この機能は、パッチを適用するための直感的でシンプルなサービスです。マニュアルをご確認いただければ、それほど扱いが難しいサービスであるとは思われないでしょう。しかしながら、一部の点については、多くの方が誤解しているという事例が存在します。
ここではその一例を紹介します。
 

  • 一般的に見落とされがちな誤りとして、パッチリソースへの経路確保の漏れがあります。Linux系では、インターネット接続がなくてもAWSのリポジトリからパッチ情報を取得することが可能です。しかし、Windowsの場合は、パッチ情報を取得するためにはMicrosoftのサイトへの接続が必要となり、そのためにはインターネット接続が必要となります。
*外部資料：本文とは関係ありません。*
(** * Quaternion conversions: a shallow embedding of [quaternion/__init__.py]

    The module converts between quaternions and rotation matrices,
    axis-angle vectors and Euler angles, rotates vectors and compares
    arrays with a tolerance.

    - Components are IEEE-754 binary64 numbers: the kernel's primitive
      floats, with their infinities, signed zeros and NaN.
    - Exceptions are values of an error monad; a function either raises
      or returns.
    - A NumPy array is a shape and the list of its elements in row-major
      order; views and copies are not told apart.  Of the memory layout
      only what [ndarray.view] asks of a quaternion array is kept: whether
      its last axis is contiguous.
    - The compiled quaternion type ([numpy_quaternion], written in C) is
      not part of the Python module: its squared norm and its product
      by a scalar follow the specification; its tolerance [_eps], its
      functions [log], [exp] and [normalized], and the functions of the
      mathematical library that the primitive floats lack ([pow],
      [arctan2], [arccos]) are parameters, and so is the way [np.einsum]
      adds up products. *)

From Stdlib Require Import Floats ZArith List Bool Lia PeanoNat.
Import ListNotations.
Set Warnings "-inexact-float".

(** ** Exceptions *)

Inductive exn : Set :=
| ZeroDivisionError
| OverflowError
| ValueError
| IndexError
| AttributeError.

Inductive result (A : Type) : Type :=
| Ok (a : A)
| Raise (e : exn).

Arguments Ok {A} a.
Arguments Raise {A} e.

Definition bind {A B : Type} (r : result A) (k : A -> result B) : result B :=
  match r with
  | Ok a => k a
  | Raise e => Raise e
  end.

Notation "v <- r ;; k" := (bind r (fun v => k))
  (at level 61, r at next level, right associativity).
(** * httpclient: a functional-options wrapper around an HTTP request library

    Shallow embedding of the Go package [httpclient]: the client and its
    options (httpclient.go), the request and the metrics reporter
    (request.go), the [Metrics] interface (metrics.go), and the files that
    hold the Response, the decorating Transport and [requestID]; with the
    properties of the callback chain, the metrics alias, the reporter, the
    transport and the response wrapper.  The logger adapter is not modelled.

    Conventions.  A Go [string] is a Rocq [string] (a sequence of bytes);
    [int] and [time.Duration] are [Z]; a nil-able pointer or interface is an
    [option]; [map[string]T] is a [gmap string T]; a Go function that can
    panic returns an [Outcome]. *)

From Stdlib Require Import ZArith Ascii String List Lia DecimalString.
From stdpp Require Import base option gmap strings list.

Local Open Scope string_scope.
Local Open Scope list_scope.

(** ** Go standard library: strings, fmt, path, net/url

    These functions are not part of the repository; they are transcribed
    from the behaviour the Go standard library documents, at the arguments
    with which the package calls them. *)

Module GoStd.

(** [strings.Replace(s, old, new, -1)] for a one-byte [old] and [new]. *)
Fixpoint strings_Replace_byte (s : string) (old new : ascii) : string :=
  match s with
  | EmptyString => EmptyString
  | String c rest =>
      String (if Ascii.eqb c old then new else c)
             (strings_Replace_byte rest old new)
  end.

(** [strings.Join(elems, sep)]. *)
Fixpoint strings_Join (elems : list string) (sep : string) : string :=
  match elems with
  | [] => ""
  | [e] => e
  | e :: rest => e +:+ sep +:+ strings_Join rest sep
  end.

(** [strings.Split(s, sep)] for a one-byte separator. *)
Fixpoint strings_Split_byte (s : string) (sep : ascii) : list string :=
  match s with
  | EmptyString => [EmptyString]
  | String c rest =>
      if Ascii.eqb c sep then EmptyString :: strings_Split_byte rest sep
      else match strings_Split_byte rest sep with
           | [] => [String c EmptyString]
           | x :: xs => String c x :: xs
           end
  end.

(** [strings.TrimRight(s, "/")]. *)
Fixpoint strings_TrimRight_slash (s : string) : string :=
  match s with
  | EmptyString => EmptyString
  | String c rest =>
      match strings_TrimRight_slash rest with
      | EmptyString => if Ascii.eqb c "/" then EmptyString else String c EmptyString
      | rest' => String c rest'
      end
  end.

(** [fmt.Sprintf("%d", n)]. *)
Definition Sprintf_d (n : Z) : string := NilZero.string_of_int (Z.to_int n).

(** [fmt.Sprintf("%s.%s", a, b)]. *)
Definition Sprintf_s_dot_s (a b : string) : string := a +:+ "." +:+ b.

(** One step of [path.Clean] on the path element [elem]; [out] is the
    output built so far, as a stack of elements (last element first).
    Empty elements and "." are dropped; ".." removes the last real element
    when there is one, is kept in front of a relative path otherwise, and is
    dropped at the root. *)
Definition clean_step (rooted : bool) (out : list string) (elem : string)
  : list string :=
  if String.eqb elem "" || String.eqb elem "." then out
  else if String.eqb elem ".." then
    match out with
    | top :: below =>
        if String.eqb top ".." then (if rooted then out else ".." :: out)
        else below
    | [] => if rooted then out else [".."]
    end
  else elem :: out.

(** [path.Clean(p)]. *)
Definition path_Clean (p : string) : string :=
  match p with
  | EmptyString => "."
  | String c _ =>
      let rooted := Ascii.eqb c "/" in
      let out := fold_left (clean_step rooted) (strings_Split_byte p "/") [] in
      if rooted then "/" +:+ strings_Join (rev out) "/"
      else match out with
           | [] => "."
           | _ => strings_Join (rev out) "/"
           end
  end.

(** [path.Join(elem...)]: the elements from the first non-empty one on,
    joined by slashes and cleaned; the empty string when all are empty. *)
Fixpoint path_Join (elem : list string) : string :=
  match elem with
  | [] => ""
  | e :: rest =>
      if String.eqb e "" then path_Join rest
      else path_Clean (strings_Join (e :: rest) "/")
  end.

(** [strings.LastIndexByte(s, c)], counting from position [i]. *)
Fixpoint LastIndexByte_from (s : string) (c : ascii) (i : nat)
    (found : option nat) : option nat :=
  match s with
  | EmptyString => found
  | String a rest =>
      LastIndexByte_from rest c (S i) (if Ascii.eqb a c then Some i else found)
  end.

Definition strings_LastIndexByte (s : string) (c : ascii) : option nat :=
  LastIndexByte_from s c 0 None.

Definition is_digit (b : ascii) : bool :=
  (48 <=? nat_of_ascii b)%nat && (nat_of_ascii b <=? 57)%nat.

Fixpoint all_digits (s : string) : bool :=
  match s with
  | EmptyString => true
  | String b rest => is_digit b && all_digits rest
  end.

(** [validOptionalPort] of net/url: empty, or a colon followed by digits. *)
Definition validOptionalPort (port : string) : bool :=
  match port with
  | EmptyString => true
  | String c rest => Ascii.eqb c ":" && all_digits rest
  end.

Definition HasPrefix_byte (s : string) (c : ascii) : bool :=
  match s with
  | String a _ => Ascii.eqb a c
  | EmptyString => false
  end.

Fixpoint HasSuffix_byte (s : string) (c : ascii) : bool :=
  match s with
  | EmptyString => false
  | String a EmptyString => Ascii.eqb a c
  | String _ rest => HasSuffix_byte rest c
  end.

(** [net/url.URL]: the fields the package reads. *)
Record URL := mkURL { Scheme : string; Host : string; Path : string }.

(** [URL.Hostname()]: the host without a valid port and without the
    square brackets of an IPv6 literal. *)
Definition Hostname (u : URL) : string :=
  let host := Host u in
  let host :=
    match strings_LastIndexByte host ":" with
    | Some colon =>
        if validOptionalPort (substring colon (String.length host - colon) host)
        then substring 0 colon host
        else host
    | None => host
    end in
  if HasPrefix_byte host "[" && HasSuffix_byte host "]"
  then substring 1 (String.length host - 2) host
  else host.

(** ASCII case, as [net/textproto] uses it. *)
Definition is_lower (c : ascii) : bool :=
  (97 <=? nat_of_ascii c)%nat && (nat_of_ascii c <=? 122)%nat.

Definition is_upper (c : ascii) : bool :=
  (65 <=? nat_of_ascii c)%nat && (nat_of_ascii c <=? 90)%nat.

Definition to_upper (c : ascii) : ascii :=
  if is_lower c then ascii_of_nat (nat_of_ascii c - 32) else c.

Definition to_lower (c : ascii) : ascii :=
  if is_upper c then ascii_of_nat (nat_of_ascii c + 32) else c.

Fixpoint string_mem (c : ascii) (s : string) : bool :=
  match s with
  | EmptyString => false
  | String a rest => Ascii.eqb a c || string_mem c rest
  end.

(** [validHeaderFieldByte]: the token characters of RFC 7230. *)
Definition validHeaderFieldByte (c : ascii) : bool :=
  is_lower c || is_upper c || is_digit c || string_mem c "!#$%&'*+-.^_`|~".

Fixpoint all_validHeaderFieldByte (s : string) : bool :=
  match s with
  | EmptyString => true
  | String c rest => validHeaderFieldByte c && all_validHeaderFieldByte rest
  end.

(** The rewriting loop of [canonicalMIMEHeaderKey]: upper case at the start
    and after a hyphen, lower case elsewhere. *)
Fixpoint canonical_from (upper : bool) (s : string) : string :=
  match s with
  | EmptyString => EmptyString
  | String c rest =>
      let c' := if upper then to_upper c else to_lower c in
      String c' (canonical_from (Ascii.eqb c' "-") rest)
  end.

(** [textproto.CanonicalMIMEHeaderKey]: a key with a byte that is not a
    token character is returned unchanged. *)
Definition CanonicalMIMEHeaderKey (s : string) : string :=
  if all_validHeaderFieldByte s then canonical_from true s else s.

(** [http.Header], a [map[string][]string], with [Add], [Set] and [Get]. *)
Abbreviation http_Header := (gmap string (list string)).

Definition Header_Add (h : http_Header) (key value : string) : http_Header :=
  let k := CanonicalMIMEHeaderKey key in
  <[k := default [] (h !! k) ++ [value]]> h.

Definition Header_Set (h : http_Header) (key value : string) : http_Header :=
  <[CanonicalMIMEHeaderKey key := [value]]> h.

Definition Header_Get (h : http_Header) (key : string) : string :=
  match h !! CanonicalMIMEHeaderKey key with
  | Some (v :: _) => v
  | _ => ""
  end.

(** [http.Cookie]: the fields the package and its tests use. *)
Record http_Cookie := mkCookie {
  Name : string;
  Value : string;
  MaxAge : Z;
  Raw : string
}.

(** [time.Duration] is an int64 count of nanoseconds; a [time.Time] is
    taken as a reading of the clock in nanoseconds. *)
Definition Duration := Z.
Definition Time := Z.

Definition Millisecond : Duration := 1000000%Z.
Definition Second : Duration := 1000000000%Z.
Definition Minute : Duration := (60 * 1000000000)%Z.

Definition minDuration : Duration := (- 2 ^ 63)%Z.
Definition maxDuration : Duration := (2 ^ 63 - 1)%Z.

(** [t.Sub(u)]: the difference, saturated to the range of a Duration. *)
Definition Time_Sub (t u : Time) : Duration :=
  let d := (t - u)%Z in
  if (d <? minDuration)%Z then minDuration
  else if (maxDuration <? d)%Z then maxDuration
  else d.

(** The float64 that [d.Seconds()] returns, kept as the duration it was
    computed from. *)
Record seconds_float64 := Duration_Seconds { of_duration : Duration }.

End GoStd.

Import GoStd.

(** ** Errors

    A Go [error] is the circuit breaker's sentinel, a plain error, or an
    error wrapping another one. *)

Inductive error : Type :=
| ErrCircuitOpen
| errors_New (msg : string)
| errors_Wrap (msg : string) (cause : error).

#[global] Instance error_eq_dec : EqDecision error.
Proof. solve_decision. Defined.

(** [errors.Is(err, target)]: [err] or an error it wraps is [target]. *)
Fixpoint errors_Is (err target : error) : bool :=
  if decide (err = target) then true
  else match err with
       | errors_Wrap _ cause => errors_Is cause target
       | _ => false
       end.

(** ** Panics and the execution monad *)

Inductive Outcome (A : Type) : Type :=
| Returns (a : A)
| Panics (reason : string).

Arguments Returns {A} a.
Arguments Panics {A} reason.

(** The mutable state a call runs in: the [startTime] cell of the Request
    being executed, and everything outside the package (network, clock,
    the state of the resilience runners). *)
Record ExecState (World : Type) := mkExecState {
  startTime : Time;
  world : World
}.

Arguments mkExecState {World} startTime world.
Arguments startTime {World} e.
Arguments world {World} e.

Definition Exec (World A : Type) : Type :=
  ExecState World -> Outcome (A * ExecState World).

Definition ret {World A : Type} (a : A) : Exec World A :=
  fun st => Returns (a, st).

Definition bind {World A B : Type} (m : Exec World A) (k : A -> Exec World B)
  : Exec World B :=
  fun st =>
    match m st with
    | Returns (a, st') => k a st'
    | Panics reason => Panics reason
    end.

Definition panic {World A : Type} (reason : string) : Exec World A :=
  fun _ => Panics reason.

Declare Scope exec_scope.
Delimit Scope exec_scope with exec.
Notation "x <- m ;; k" := (bind m (fun x => k))
  (at level 100, m at next level, right associativity) : exec_scope.

(** ** Response *)

(** The back pointer [request] of the Go struct is left out: no property
    below reads it, and the cycle Response, Request, Callback, Response is a
    cycle of pointers. *)
Record Response := mkResponse {
  statusCode : Z;
  body : list Byte.byte;
  header : http_Header;
  cookies : list http_Cookie;
  responseTime : Duration
}.

Definition StatusCode (r : Response) : Z := statusCode r.
Definition Body (r : Response) : list Byte.byte := body r.
Definition Header (r : Response) : http_Header := header r.
Definition Cookies (r : Response) : list http_Cookie := cookies r.
Definition ResponseTime (r : Response) : Duration := responseTime r.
このような違いが存在するので、気を付けていただきたいと思います。

    Patch Manager の前提条件
    https://docs.aws.amazon.com/ja_jp/systems-manager/latest/userguide/patch-manager-prerequisites.html

4. まとめ

パッチ適用運用自体は難易度の高い作業ではありませんが、パッチの確認から検証、そして本番への適用という一連の流れは、クラウドを利用していてもなお、地道かつ時間のかかる作業となります。そのため、作業を簡素化するためには、運用設計の段階でどの深刻度レベルのパッチを適用するのか、対象となるパッチを全て適用するのか、また検証作業をどの程度まで効率化できるか等、手動で行う作業の範囲をきちんと限定していく必要があると考えられます。さらに、新規にシステムを構築する際には、マネージドサービスの積極的な利用を設計の前提とすることが重要となります。


これらは結構大変だと思いますので、将来的には、パッチ適用運用という活動が全て自動化され、我々が「パッチ適用運用」という言葉自体を使わなくなることを期待されます。